I feel like my blog lately has been all about me complaining about my in-laws and random book reviews.  It seems that my in-laws have quite the penchant for doing their best to upset me when I'm pregnant.  What's not to love about people like that?

A few weeks ago Bryan emailed his mother with what could essentially be described as a list of grievances.  This was all in response to her claim that I not only defamed her character in front of his children, her grandchildren [because me being the mother of those children is of no issue] to her co-worker, but have also done a great deal to drive a wedge in the family.  Keep in mind that I am not part of this "family" a point which has been made abundantly clear by my in-laws many times over the past ten and a half years.

All I did to start this firestorm was to accidentally reveal the gender of the baby to a woman who knew who I was and looked very familiar to me.  Almost instantly I realized the woman was my mother-in-law's coworker.  It was at the moment that I asked her not to reveal the gender of the baby to my in-laws as my husband did not want them to know yet since they have little to no involvement or interest in our children.  That statement is absolutely true and both my husband and I stand by it 100%.

Bryan's email triggered my mother-in-law to run to his brother and sister.  Rather than dialogue with Bryan via email, she decided to go on a smear campaign.  She unfriended me and Bryan on Facebook as well as a few of our friends.  She sent messages to those friends stating that we told her she could not be friends with them [NOT TRUE] and that we are embarrassed by her [Bryan told her he was embarrassed by her immature comments on Facebook, not that he was embarrassed by her, there is a difference.].  My best friend was kind enough to let me know about my mother-in-law's message.  She agreed that the message from her seemed to have the intent to twist Bryan's words to make her look like a victim.

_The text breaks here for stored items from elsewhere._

(* ===== verification/Sched.v ===== *)
(** Mutexes, threads and the scheduler (sync/mutex.c, sync/mutex.s,
    tasking/processes/threads.c, tasking/scheduler/scheduler.c and the policy
    of tasking/scheduler/scheduler.s).

    Processes, threads, mutexes, list nodes and the word arrays the lists point
    to are stores from addresses to their contents.  [kfree] of this kernel
    writes block headers only, so a node that was freed still reads as before
    until it is reused, and the stores keep it.  Queues are used through the
    interface [Queue].  A thread that is switched out leaves the call it is in:
    such calls end with [Switched], and what follows them in the source runs
    when the thread is chosen again.  The registers that the inline assembly
    saves are not modelled, apart from the stack pointer, [eip], [cs] and
    [ss]. *)

From S2P Require Import Prelude Errors Mem KHeap Alloc DataStructs.

Definition PROCESS_STATUS_INIT : Z := 0.
Definition PROCESS_STATUS_RUNNING : Z := 1.
Definition PROCESS_STATUS_ASLEEP_THREADS : Z := 2.
Definition PROCESS_STATUS_ASLEEP_SIGNAL : Z := 3.
Definition PROCESS_STATUS_ZOMBIE : Z := 10.
Definition THREAD_STATUS_INIT : Z := 0.
Definition THREAD_STATUS_RUNNING : Z := 1.
Definition THREAD_STATUS_ASLEEP_TIME : Z := 2.
Definition THREAD_STATUS_ASLEEP_IRQ : Z := 3.
Definition THREAD_STATUS_ASLEEP_MUTEX : Z := 7.
Definition SLEEP_WAIT_IRQ : Z := 1.
Definition SLEEP_TIME : Z := 3.
Definition PROCESS_KSTACK_SIZE_DEFAULT : Z := 8192.

(** How a call ends: it returned, or its thread was switched out in it. *)
Inductive flow : Type := Returned | Switched.

Record thread : Type := mk_thread {
  eip : Z; esp : Z; cs : Z; ss : Z; kesp : Z; base_stack : Z; base_kstack : Z; tstatus : Z }.
Record process (Q : Type) : Type := mk_process {
  active_thread : Z; running_threads : Q; waiting_threads : Z;
  pid : Z; pgroup : Z; psession : Z; pstatus : Z; signal_handlers : list Z }.
Arguments mk_process {Q}. Arguments active_thread {Q}. Arguments running_threads {Q}.
Arguments waiting_threads {Q}. Arguments pid {Q}. Arguments pgroup {Q}. Arguments psession {Q}.
Arguments pstatus {Q}. Arguments signal_handlers {Q}.
Record mutex : Type := mk_mutex { locked_by : Z; waiting : Z }.
Record dentry : Type := mk_dentry { d_element : Z; d_next : Z; d_prev : Z }.

Record sched (H Q : Type) : Type := mk_sched {
  procs : gmap Z (process Q); threads : gmap Z thread; mutexes : gmap Z mutex;
  nodes : gmap Z (Z * Z); dnodes : gmap Z dentry; words : gmap Z (list Z);
  sheap : H; p_ready_queue : Q; current_process : Z; idle_process : Z;
  irq_list : list Z; wait_list : Z; wait_mutex : Z; signal_list : Z; signal_mutex : Z }.
Arguments mk_sched {H Q}. Arguments procs {H Q}. Arguments threads {H Q}. Arguments mutexes {H Q}.
Arguments nodes {H Q}. Arguments dnodes {H Q}. Arguments words {H Q}. Arguments sheap {H Q}.
Arguments p_ready_queue {H Q}. Arguments current_process {H Q}. Arguments idle_process {H Q}.
Arguments irq_list {H Q}. Arguments wait_list {H Q}. Arguments wait_mutex {H Q}.
Arguments signal_list {H Q}. Arguments signal_mutex {H Q}.
Lemma owned_le o o' fds : (forall fd, o' fd <= o fd) -> owned o fds -> owned o' fds.
Proof. intros Hle Ho fd Hfd. specialize (Hle fd). destruct (Ho fd) as (x & Hx & Hi); [lia|]. exists x. split; [done|lia]. Qed.

Section Owned.
Context {W : Type}.
Implicit Types (v : vfs W) (o : nat -> Z).

Lemma owned_kept o v v' : owned o (vfds v) -> kept (length (vfds v)) v v' -> owned o (vfds v').
Proof.
  intros Ho [_ Hk] fd Hfd. destruct (Ho fd Hfd) as (x & Hx & Hi). destruct (Hk fd x) as (y & Hy & Hiy & _); [by eapply lookup_lt_Some|done|].
  exists y. split; [done|lia].
Qed.
Lemma owned_opens o v v' fd : owned o (vfds v) -> opens (length (vfds v)) v v' (Some fd) -> owned (fun n => o n + one_at fd n) (vfds v').
Proof.
  intros Ho (Hk & Hge & x & Hx & Hi) n Hn. unfold one_at in *. destruct (decide (n = fd)) as [-> |Hne].
  - assert (~ 0 < o fd). { intros Hp. destruct (Ho fd Hp) as (y & Hy & _). apply lookup_lt_Some in Hy. lia. }
    exists x. split; [done|]. unfold U32_MAX. lia.
  - rewrite Z.add_0_r in *. destruct (owned_kept _ _ _ Ho Hk n Hn) as (y & Hy & ?). eauto.
Qed.
Lemma owned_add_instance o v fd u v' : owned o (vfds v) -> 0 < o fd ->
  (forall x, vfds v !! fd = Some (Some x) -> fd_instances x < U32_MAX) -> add_instance fd v = Ok u v' ->
  owned (fun n => o n + one_at fd n) (vfds v').
Proof.
  intros Ho Hfd Hmax Hrun. destruct (Ho fd Hfd) as (x & Hx & Hi). specialize (Hmax x Hx). unfold add_instance, get_fd, set_fd, modify, bind in Hrun.
  rewrite Hx in Hrun. injection Hrun as _ <-. intros n Hn. cbn [vfds]. unfold one_at in *. destruct (decide (n = fd)) as [-> |Hne].
  - rewrite list_lookup_insert_eq by (by eapply lookup_lt_Some). eexists. split; [done|]. cbn. unfold U32_MAX in *. rewrite u32_id by lia. lia.
  - rewrite list_lookup_insert_ne by done. rewrite Z.add_0_r in *. by apply Ho.
Qed.
Lemma owned_close o v fd u v' : owned o (vfds v) -> 0 < o fd -> close_file fd v = Ok u v' ->
  owned (fun n => o n - one_at fd n) (vfds v').
Proof.
  intros Ho Hfd Hrun. destruct (Ho fd Hfd) as (x & Hx & Hi). unfold close_file, get_fd, set_fd, modify, bind in Hrun.
  rewrite Hx in Hrun. injection Hrun as _ <-. intros n Hn. cbn [vfds]. unfold one_at, U32_MAX in *. rewrite u32_id by lia. destruct (decide (n = fd)) as [-> |Hne].
  - rewrite list_lookup_insert_eq by (by eapply lookup_lt_Some). dec_false (fd_instances x - 1 =? 0). eexists. split; [done|]. cbn. lia.
  - rewrite list_lookup_insert_ne by done. rewrite Z.sub_0_r in *. by apply Ho.
Qed.

Lemma refs_insert fd l i x y : l !! i = Some y ->
  refs fd (<[i := x]> l) = refs fd l + (if refers fd x then 1 else 0) - (if refers fd y then 1 else 0).
Proof. apply tally_insert. Qed.
Lemma refers_fd fd n : (if refers n (Fd fd) then 1 else 0) = one_at fd n.
Proof. unfold refers, one_at. destruct (decide (n = fd)) as [-> |]; [by rewrite bool_decide_true|]. rewrite bool_decide_false; [done|congruence]. Qed.
Lemma refs_pos fd l i : l !! i = Some (Fd fd) -> 0 < refs fd l.
Proof. intros Hi. apply (tally_pos _ _ (Fd fd)); [by eapply list_elem_of_lookup_2|]. unfold refers. by rewrite bool_decide_true. Qed.
End Owned.

(** ** A process that makes calls *)

(** The table is well formed and every descriptor in it is open. *)
Record safe {W} (s : usys W) : Prop := {
  sf_table : table_ok (tab s);
  sf_owned : owned (refs_in s) (vfds (uvfs s)) }.

Lemma safe_calm {W A} (c : M (usys W) A) s a s' : calm c -> safe s -> c s = Ok a s' -> safe s'.
Proof.
  intros Hc [Ht Ho] Hrun. destruct (Hc _ _ _ Hrun) as [Htab Hk]. split; [by rewrite Htab|]. unfold refs_in in *. rewrite Htab. by eapply owned_kept.
Qed.

Inductive file_call : Type :=
| COpen (ebx ecx : Z) | CClose (ebx : Z) | CRead (ebx ecx edx : Z) | CWrite (ebx ecx edx : Z) | CLink (ebx ecx : Z) | CUnlink (ebx : Z)
| CSeek (ebx ecx edx : Z) | CStat (ebx edx : Z) | CRename (ebx ecx : Z) | CFinfo (ebx ecx edx : Z) | CMkdir (ebx : Z)
| CReaddir (ebx ecx edx : Z) | CDup (ebx ecx : Z) | CFsinfo (ebx ecx : Z) | CIoctl (ebx ecx edx : Z).

Section Calls.
Context {W : Type} `{NodeInfo W} (ops : Z -> fs_ops W) `{!KeepsFds ops}.
Context (fuel : nat) (current_dir : Z) (valid : Z -> bool) (pbuf zbuf : Z) (stale : nat -> slot).
Context (tty_ioctl : Z -> Z -> Z -> M (vfs W) Z).

Definition run_call (c : file_call) : M (usys W) reply :=
  match c with
  | COpen ebx ecx => syscall_open ops fuel current_dir valid pbuf zbuf stale ebx ecx
  | CClose ebx => syscall_close ebx
  | CRead ebx ecx edx => syscall_read ops valid ebx ecx edx
  | CWrite ebx ecx edx => syscall_write ops valid ebx ecx edx
  | CLink ebx ecx => syscall_link ops fuel valid ebx ecx
  | CUnlink ebx => syscall_unlink ops fuel current_dir valid pbuf ebx
  | CSeek ebx ecx edx => syscall_seek ebx ecx edx
  | CStat ebx edx => syscall_stat valid ebx edx
  | CRename ebx ecx => syscall_rename ops fuel valid ebx ecx
  | CFinfo ebx ecx edx => syscall_finfo valid ebx ecx edx
  | CMkdir ebx => syscall_mkdir ops fuel current_dir valid pbuf ebx
  | CReaddir ebx ecx edx => syscall_readdir ops valid ebx ecx edx
  | CDup ebx ecx => syscall_dup fuel stale ebx ecx
  | CFsinfo ebx ecx => syscall_fsinfo valid ebx ecx
  | CIoctl ebx ecx edx => syscall_ioctl tty_ioctl ebx ecx edx
  end.

(** Opening as long as sizes fit in 32 bits; duplicating as long as the table does
    not have to grow and no reference count overflows. *)
Definition allowed (s : usys W) (c : file_call) : Prop :=
  match c with
  | COpen _ _ => 40 * files_size (tab s) < 4294967296
  | CDup ebx ecx =>
    (ecx = 0 /\ files_count (tab s) <> files_size (tab s) \/ ecx < files_size (tab s) /\ ecx <> 0) /\
    forall fd x, descriptors (tab s) (Z.to_nat ebx) = Some fd -> vfds (uvfs s) !! fd = Some (Some x) -> fd_instances x < U32_MAX
  | _ => True
  end.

Since the email from Bryan my mother-in-law has left a few hostile and condescending voicemails on Bryan's phone.  She has also left a few messages on our home phone line.  Bryan does not want me getting involved, so I have the displeasure of sitting by and being a spectator as I hear remark after remark coming from the in-laws blaming me for all sorts of things.  Quite honestly, it's stressing me out and making me less and less willing to have anything to do with these people in the future.

My sister-in-law recently decided to throw her hat in the ring.  After several hostile text messages and voice mails to Bryan's cell, she decided to send an email.  This email led to another bout of blame Karen for everything under the sun.  The back and forth emails between Bryan and his sister reached a new point in accusations today.  This morning Bryan forwarded me an email that started off "Dear Karen, oops, I mean Bryan," which insinuated that I am the one who has been authoring all the emails that are coming from my husband.  She went on in the email to state that I am excrement, but not in terms quite as nice as that.  I so badly want to respond, but frustratingly, Bryan does not want me to say a word.  So, I'll say some of what I want to say here.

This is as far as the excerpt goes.